Когда смотришь мимоходом, не сбавляя шаг, кажется, будто всё вокруг по случайности, по чудесной случайности припорошено хлопьями красоты: словно приливные волны торговли, изо дня в день выбрасывающие свою ношу на берега Оксфорд-стрит, в этот вечер принесли одни сплошные сокровища. Когда ничего не думаешь покупать, глаз игрив и щедр: он творит, одевает в нарядные уборы, приукрашивает. Стоя снаружи, на улице, ты можешь возвести воображаемый дом со всеми комнатами и обставить их по своей прихоти, наполнив диванами, столами, коврами. Этот коврик сойдет для коридора. Алебастровую вазу поставим на резном столике у окна. Наши веселые пирушки отразятся вон в том круглом зеркале из толстого стекла. Но, построив и обставив дом, ты, к счастью, вовсе не обязана им владеть; ты можешь в мгновение ока разобрать его на части, тут же построив и обставив другой дом с другими стульями и другими бокалами. Или давайте побалуем себя в антикварной лавке среди разложенных колец и развешанных бус. Остановим свой выбор, к примеру, вот на этих жемчугах и вообразим, как изменится жизнь, если мы их наденем. Место действия моментально меняется: третий час ночи, ослепительно белым светом горят фонари на обезлюдевших улицах Мейфэра. В эту пору снаружи никого – только проносятся автомобили и ты остро чувствуешь, как пусто вокруг, сколько воздуха, как весело веселье поодаль от всех. В жемчугах, в шелках ты выходишь на балкон, нависший над садами спящего Мейфэра. Кое-где горят огни в спальнях сильных мира сего – вернувшихся из дворца пэров, лакеев в шелковых чулках, вдовствующих герцогинь, пожимавших руки государственным мужам. По каменному забору крадется кошка. В укромных уголках зала, за плотными зелеными шторами, звучат уверения в любви: шелестящие, страстные. Степенно вышагивая, словно бы прогуливаясь по террасе, под которой, озаренные солнцем, раскинулись герцогства и графства Англии, престарелый премьер-министр поверяет кудрявой леди Такой-то, увешанной изумрудами, подлинную историю некоего серьезного внутриполитического кризиса. Мы словно бы плывем в вышине, находясь на самой высокой мачте самого большого корабля; но одновременно сознаем, что всё это ровно ничего не значит: не так доказывается сила любви, не так вершатся великие дела; и потому мы спокойно транжирим время, беспечно чистим перышки, стоя на балконе и наблюдая за кошкой, которая, залитая луной, крадется по забору сада принцессы Мэри[26].
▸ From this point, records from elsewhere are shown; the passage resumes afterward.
(** what is left when an inode is closed *)
Lemma close_first (x : Z) (X : gset Z) : x ∉ X -> ({[x]} ∪ X) ∖ ({[x]} ∪ ∅) = X.
Proof. set_solver. Qed.
Lemma close_second (x y : Z) (X : gset Z) : y ∉ {[x]} ∪ X -> x ∉ X -> ({[y]} ∪ ({[x]} ∪ X)) ∖ ({[x]} ∪ ∅) = {[y]} ∪ X.
Proof. set_solver. Qed.
Lemma close_both (x y : Z) (X : gset Z) : y ∉ {[x]} ∪ X -> x ∉ X ->
  ({[y]} ∪ ({[x]} ∪ X)) ∖ ({[y]} ∪ ({[x]} ∪ ∅)) = X.
Proof. set_solver. Qed.
(** [okay_tac]: a call is okay; [call_tac]: what it leaves open *)
Ltac okay_tac :=
  cbn [okay os_inodes os_attr]; repeat lazymatch goal with
  | |- True => exact I
  | |- _ = _ => reflexivity
  | |- _ /\ _ => split
  | |- _ ∈ _ => first [assumption|set_solver]
  | |- _ <> _ => set_solver
  end.
Ltac fresh_tac H :=
  cbn [opens os_inodes os_attr] in H;
  lazymatch type of H with
  | forall ni, Some ?h = Some ni -> _ => specialize (H _ eq_refl)
  | _ => clear H
  end.
Ltac closed_tac :=
  lazymatch goal with
  | |- context [({[?x]} ∪ ?X) ∖ ({[?x]} ∪ ∅)] => rewrite (close_first x X) by (first [assumption|set_solver])
  | |- context [({[?y]} ∪ ({[?x]} ∪ ?X)) ∖ ({[?x]} ∪ ∅)] => rewrite (close_second x y X) by (first [assumption|set_solver])
  | |- context [({[?y]} ∪ ({[?x]} ∪ ?X)) ∖ ({[?y]} ∪ ({[?x]} ∪ ∅))] =>
      rewrite (close_both x y X) by (first [assumption|set_solver])
  | _ => idtac
  end.
Ltac call_tac x H :=
  intros x H;
  lazymatch type of x with
  | (Z + Z)%type => destruct x as [?|?]
  | option Z => destruct x as [?|]
  | _ => idtac
  end; fresh_tac H; cbn [after opens opened os_inodes os_attr];
  unfold without; cbn [os_inodes os_attr list_to_set]; closed_tac.

Section Handles.
Variables (fuel : nat) (tt_ : Z -> Z * Z) (ot : Z * Z -> Z) (junk : NfsAttr) (uid gid fsid : Z).

Lemma h_ret {A} h (a : A) (Q : A -> open_set -> Prop) : Q a h -> runs_from h (mret a) Q.
Proof. intros H. apply from_ret. eauto. Qed.
Lemma h_bind {A B} h (m : M A) (f : A -> M B) P Q :
  runs_from h m P -> (forall a h', P a h' -> runs_from h' (f a) Q) -> runs_from h (mbind m f) Q.
Proof. intros Hm Hf. eapply from_bind; [apply Hm|]. intros a s (h' & -> & H). by apply Hf. Qed.
Lemma h_assoc {A B C} h (m : M A) (f : A -> M B) (g : B -> M C) Q :
  runs_from h (mbind m (fun a => mbind (f a) g)) Q -> runs_from h (mbind (mbind m f) g) Q.
Proof.
  intros H c t c' a (t1 & c1 & b & t2 & -> & (t3 & c3 & x & t4 & -> & H1 & H2)%mexec_bind & H3)%mexec_bind Hl.
  rewrite <- app_assoc in *. eapply H; [|done]. apply mexec_bind. exists t3, c3, x, (t4 ++ t2). split; [done|].
  split; [done|]. apply mexec_bind. eauto 10.
Qed.
Lemma h_ret_bind {A B} h (a : A) (f : A -> M B) Q : runs_from h (f a) Q -> runs_from h (mbind (mret a) f) Q.
Proof. intros H. apply (h_bind _ _ _ (fun b h' => b = a /\ h' = h)); [by apply h_ret|]. by intros b h' [-> ->]. Qed.
Lemma h_call {X : Set} {B} h (e : ev X) (f : X -> M B) Q :
  okay e h ->
  (forall x, (forall ni, opens e x = Some ni -> ni ∉ os_inodes h) -> runs_from (after e x h) (f x) Q) ->
  runs_from h (mbind (mcall e) f) Q.
Proof.
  intros Ho Hf. apply from_step. intros x Hl. cbn [handle_step]. rewrite decide_True by done. apply Hf.
  intros ni Hn. cbn in Hl. by rewrite Hn in Hl.
Qed.
Lemma h_end {A} h (m : M A) Q : runs_from h (mbind m mret) Q -> runs_from h m Q.
Proof.
  intros H c t c' a Hx Hl. eapply H; [|exact Hl]. apply mexec_bind. exists t, c', a, []. rewrite app_nil_r. done.
Qed.
Lemma h_set {B} h k p (f : unit -> M B) Q : runs_from h (f tt) Q -> runs_from h (mbind (mset_parent k p) f) Q.
Proof. apply from_set. Qed.
Lemma h_get {B} h k (f : option Z -> M B) Q : (forall p, runs_from h (f p) Q) -> runs_from h (mbind (mget_parent k) f) Q.
Proof. apply from_get. Qed.
Lemma h_loop {T A} h n (body : T -> M (T + A)) x (Q : A -> open_set -> Prop) :
  (forall x, runs_from h (body x) (fun r h' => match r with inl _ => h' = h | inr a => Q a h' end)) ->
  runs_from h (mloop n body x) Q.
Proof.
  intros Hb. apply (from_loop (fun _ s => s = Some h)); [|done]. intros x' ? ->.
  eapply from_mono; [|apply Hb]. intros [y|a] s (h' & -> & H); [by subst|eauto].
Qed.
(** [m] leaves open what was open, and nothing else *)
Definition tidy (h : open_set) {A} (m : M A) : Prop := runs_from h m (fun _ h' => h' = h).
Lemma h_tidy {A B} h (m : M A) (f : A -> M B) Q : tidy h m -> (forall a, runs_from h (f a) Q) -> runs_from h (mbind m f) Q.
Proof. intros Hm Hf. eapply h_bind; [apply Hm|]. by intros a ? ->. Qed.
#[local] Abbreviation inodes I := (OpenSet I None).

(** [m] closes [ni] and leaves open what else was open *)
Definition closes (ni : Z) (I : gset Z) {A} (m : M A) : Prop := runs_from (inodes ({[ni]} ∪ I)) m (fun _ h' => h' = inodes I).
Lemma h_closes {A B} ni I (m : M A) (f : A -> M B) Q :
  closes ni I m -> (forall a, runs_from (inodes I) (f a) Q) -> runs_from (inodes ({[ni]} ∪ I)) (mbind m f) Q.
Proof. intros Hm Hf. eapply h_bind; [apply Hm|]. by intros a ? ->. Qed.

(** [h_tac]: follows a program call by call; what is left are ends with a
    condition of their own *)
Create HintDb handles.
Ltac change_tidy := lazymatch goal with |- runs_from ?h ?m (fun _ h' => h' = ?h) => change (tidy h m) end.
Ltac change_closes :=
  lazymatch goal with |- runs_from (OpenSet ({[?ni]} ∪ ?I) None) ?m (fun _ h' => h' = OpenSet ?I None) => change (closes ni I m) end.
Ltac h_step :=
  lazymatch goal with
  | |- tidy _ _ => unfold tidy
  | |- closes _ _ _ => unfold closes
  | |- runs_from _ (mret _) _ => apply h_ret
  | |- runs_from _ (mtry _ _) _ => unfold mtry
  | |- runs_from _ (mbind (mret _) _) _ => apply h_ret_bind
  | |- runs_from _ (mbind (mbind _ _) _) _ => apply h_assoc
  | |- runs_from _ (mbind (mtry _ _) _) _ => unfold mtry at 1
  | |- runs_from _ (mbind (mwhen _ _) _) _ => unfold mwhen at 1
  | |- runs_from _ (mwhen _ _) _ => unfold mwhen at 1
  | |- runs_from _ (mbind (mset_parent _ _) _) _ => apply h_set
  | |- runs_from _ (mbind (mget_parent _) _) _ => apply h_get; intros
  | |- runs_from _ (mbind (mcall _) _) _ =>
      let x := fresh "x" in let H := fresh "Hfresh" in apply h_call; [okay_tac|call_tac x H]
  | |- runs_from _ (mcall _) _ => apply h_end
  | |- runs_from _ (mbind (match ?x with _ => _ end) _) _ => destruct x eqn:?
  | |- runs_from _ (match ?x with _ => _ end) _ => destruct x eqn:?
  | |- runs_from _ (mbind _ _) _ =>
      first [apply h_tidy; [solve [auto with handles]|intros]|apply h_closes; [solve [auto with handles]|intros]]
  | |- runs_from _ _ (fun _ h' => h' = _) => first [change_tidy|change_closes]; solve [auto with handles]
  | |- OpenSet _ _ = OpenSet _ _ => first [reflexivity|f_equal; set_solver]
  end.
Ltac h_tac := repeat (cbv beta iota zeta; h_step).

Section Given.
Context (I : gset Z) (ni : Z) (Hni : ni ∈ I).
Lemma h_is_symlink : tidy (inodes I) (ntfs_is_symlink_inode ni).
Proof. unfold ntfs_is_symlink_inode. h_tac. Qed.
Lemma h_read_symlink cap : tidy (inodes I) (ntfs_read_symlink_str ni cap).
Proof. unfold ntfs_read_symlink_str, ntfs_read_interix. h_tac. Qed.
Lemma h_resolve ino : tidy (inodes I) (ntfs_resolve_parent_ino ni ino).
Proof. unfold ntfs_resolve_parent_ino. h_tac. Qed.
Lemma h_fill ino : tidy (inodes I) (ntfs_fill_attr tt_ uid gid fsid ni ino).
Proof.
  unfold ntfs_fill_attr, ntfs_sizes. pose proof h_is_symlink. pose proof h_read_symlink. h_tac.
Qed.
End Given.
Hint Resolve h_is_symlink h_read_symlink h_resolve h_fill : handles.
(** a look at a helper's side conditions *)
Hint Extern 1 (_ ∈ _) => set_solver : handles.

Lemma h_utf8 h name : tidy h (ntfs_utf8_to_ucs name).
Proof. destruct h. unfold ntfs_utf8_to_ucs. h_tac. Qed.
Lemma h_sattr_times I oa ni s : ni ∈ I -> tidy (OpenSet I oa) (ntfs_apply_sattr_times ot ni s).
Proof. intros Hni. unfold ntfs_apply_sattr_times. h_tac. Qed.
Lemma h_touch I oa ni : ni ∈ I -> tidy (OpenSet I oa) (ntfs_touch ot ni).
Proof. intros Hni. unfold ntfs_touch. h_tac. Qed.
Hint Resolve h_utf8 h_sattr_times h_touch : handles.
Lemma h_op_getattr I ino : tidy (inodes I) (ntfs_op_getattr tt_ uid gid fsid ino).
Proof. unfold ntfs_op_getattr. h_tac. Qed.
Hint Resolve h_op_getattr : handles.
Lemma h_lookup_entry I dni dir name : dni ∉ I -> closes dni I (ntfs_lookup_entry tt_ uid gid fsid dni dir name).
Proof. intros Hd. unfold ntfs_lookup_entry. h_tac. Qed.
Hint Resolve h_lookup_entry : handles.
Lemma h_op_lookup I dir name : tidy (inodes I) (ntfs_op_lookup tt_ uid gid fsid dir name).
Proof. unfold ntfs_op_lookup. h_tac. Qed.
Hint Resolve h_op_lookup : handles.

(** an inode and its parent's, both open *)
Definition held (h : Z * option Z) (I : gset Z) : gset Z :=
  match h with (ni, Some p) => {[ni]} ∪ ({[p]} ∪ I) | (ni, None) => {[ni]} ∪ I end.
Definition new_to (h : Z * option Z) (I : gset Z) : Prop :=
  match h with (ni, Some p) => (p ∉ I) /\ ni ∉ ({[p]} ∪ I : gset Z) | (ni, None) => ni ∉ I end.
Lemma h_open_with_parent I ino :
  runs_from (inodes I) (ntfs_open_with_parent ino)
    (fun r h' => match r with Some h => h' = inodes (held h I) /\ new_to h I | None => h' = inodes I end).
Proof.
  unfold ntfs_open_with_parent. h_tac; cbn [held new_to]; try (split; [first [reflexivity|f_equal; set_solver]|set_solver]).
Qed.
(** [h_parent_tac]: an operation that begins with opening an inode and its parent's *)
Ltac h_parent_tac :=
  eapply h_bind; [apply h_open_with_parent|];
  let Hni := fresh "Hni" in let Hp := fresh "Hp" in
  intros [[? [?|]]|] ?; cbn [held new_to]; [intros (-> & Hp & Hni)|intros (-> & Hni)|intros ->];
  unfold ntfs_close_with_parent; cbn [fst].
Lemma h_op_setattr I ino s : tidy (inodes I) (ntfs_op_setattr tt_ ot uid gid fsid ino s).
Proof. unfold tidy, ntfs_op_setattr, ntfs_set_size. h_parent_tac; h_tac. Qed.
Lemma h_op_readlink I ino cap : tidy (inodes I) (ntfs_op_readlink tt_ uid gid fsid ino cap).
Proof. unfold ntfs_op_readlink. h_tac. Qed.
Lemma h_read_loop I na off n : tidy (OpenSet I (Some na)) (ntfs_read_loop fuel na off n).
Proof. apply h_loop. intros got. h_tac. Qed.
Lemma h_write_loop I na off buf : tidy (OpenSet I (Some na)) (ntfs_write_loop fuel na off buf).
Proof. apply h_loop. intros got. h_tac. Qed.
Hint Resolve h_op_setattr h_read_loop h_write_loop : handles.
Lemma h_op_read I ino off count : tidy (inodes I) (ntfs_op_read fuel tt_ uid gid fsid ino off count).
Proof. unfold ntfs_op_read. h_tac. Qed.
Lemma h_op_write I ino off buf stable : tidy (inodes I) (ntfs_op_write fuel tt_ ot uid gid fsid ino off buf stable).
Proof. unfold tidy, ntfs_op_write. h_parent_tac; h_tac. Qed.

Section Entered.
Context (I : gset Z) (e : ntfs_dir) (He : e_ni e ∉ I).
Lemma h_stay st : closes (e_ni e) I (ntfs_stay e st).
Proof. unfold ntfs_stay. h_tac. Qed.
Lemma h_leave st : closes (e_ni e) I (ntfs_leave tt_ uid gid fsid e st).
Proof. unfold ntfs_leave. h_tac. Qed.
Lemma h_create_existing eino mode s : closes (e_ni e) I (ntfs_create_existing tt_ ot uid gid fsid e eino mode s).
Proof. pose proof h_leave. unfold ntfs_create_existing, ntfs_dir_after. h_tac. Qed.
Lemma h_new_done cni cino : cni ∉ ({[e_ni e]} ∪ I) ->
  runs_from (inodes ({[cni]} ∪ ({[e_ni e]} ∪ I))) (ntfs_new_done tt_ uid gid fsid e cni cino) (fun _ h' => h' = inodes I).
Proof. intros Hc. unfold ntfs_new_done. h_tac. Qed.
(** the answer of the library to the creation of an inode, put into place *)
Lemma h_new (o : Z + Z) init : (forall ni J, ni ∈ J -> tidy (inodes J) (init ni)) ->
  (forall ni, o = inr ni -> ni ∉ ({[e_ni e]} ∪ I)) ->
  runs_from (opened (match o with inr ni => Some ni | inl _ => None end) (inodes ({[e_ni e]} ∪ I)))
    (ntfs_new tt_ uid gid fsid e o init) (fun _ h' => h' = inodes I).
Proof.
  intros Hi Hc. unfold ntfs_new. destruct o as [err|cni]; cbn [opened os_inodes os_attr].
  - pose proof h_leave. h_tac.
  - specialize (Hc _ eq_refl). assert (tidy (inodes ({[cni]} ∪ ({[e_ni e]} ∪ I))) (init cni)) by (apply Hi; set_solver).
    h_tac. by apply h_new_done.
Qed.
End Entered.
Hint Resolve h_stay h_leave h_create_existing : handles.
Lemma h_dir_after I dir pre : tidy (inodes I) (ntfs_dir_after tt_ uid gid fsid dir pre).
Proof. unfold ntfs_dir_after. h_tac. Qed.
Lemma h_init_file I s ni : ni ∈ I -> tidy (inodes I) (ntfs_init_file ot s ni).
Proof. intros Hn. unfold ntfs_init_file. h_tac. Qed.
Hint Resolve h_dir_after h_init_file : handles.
Но что может быть абсурднее? На самом деле вот-вот пробьет шесть; зима, вечер; мы идем на Стрэнд купить карандаш. Как мы можем одновременно находиться на балконе в июне, с жемчугами на шее? Что может быть абсурднее? Но виной тому блажь природы, никак не наша. Когда природа взялась за свой величайший труд – сотворение человека, ей следовало бы сосредоточиться на чем-нибудь одном. Но она зазевалась, озиралась по сторонам и допустила, чтобы в каждого из нас заползли инстинкты и желания, прямо противоположные его коренной сущности; ох, чего в нас только не понамешано: сплошная рябь да пестрота, краски выцвели и полиняли. Которое из «я» – истинное: стоящее на тротуаре в январе или опирающееся о балконные перила в июне? Где я: здесь или там? А может, истинное «я» – ни то и ни другое, не здесь и не там, но нечто настолько переменчивое и непоседливое, что лишь отдавшись на волю его желаний и позволяя ему невозбранно выбирать себе дорогу, мы действительно становимся самими собой? Цельность – результат давления обстоятельств; для удобства окружающих человек вынужден быть единым существом. В миг, когда добропорядочный гражданин вечером берется за дверную ручку своего дома, его долг – быть банкиром, любителем игры в гольф, мужем, отцом; а вовсе не бедуином, скитающимся по пустыне, не мистиком, созерцающим небо, не распутником в притонах Сан-Франциско, не солдатом, поднявшим народ на восстание, не парией, воющим от одиночества и неверия. Войдя к себе домой, он должен пригладить рукой волосы и, как все, поставить свой зонтик в корзину.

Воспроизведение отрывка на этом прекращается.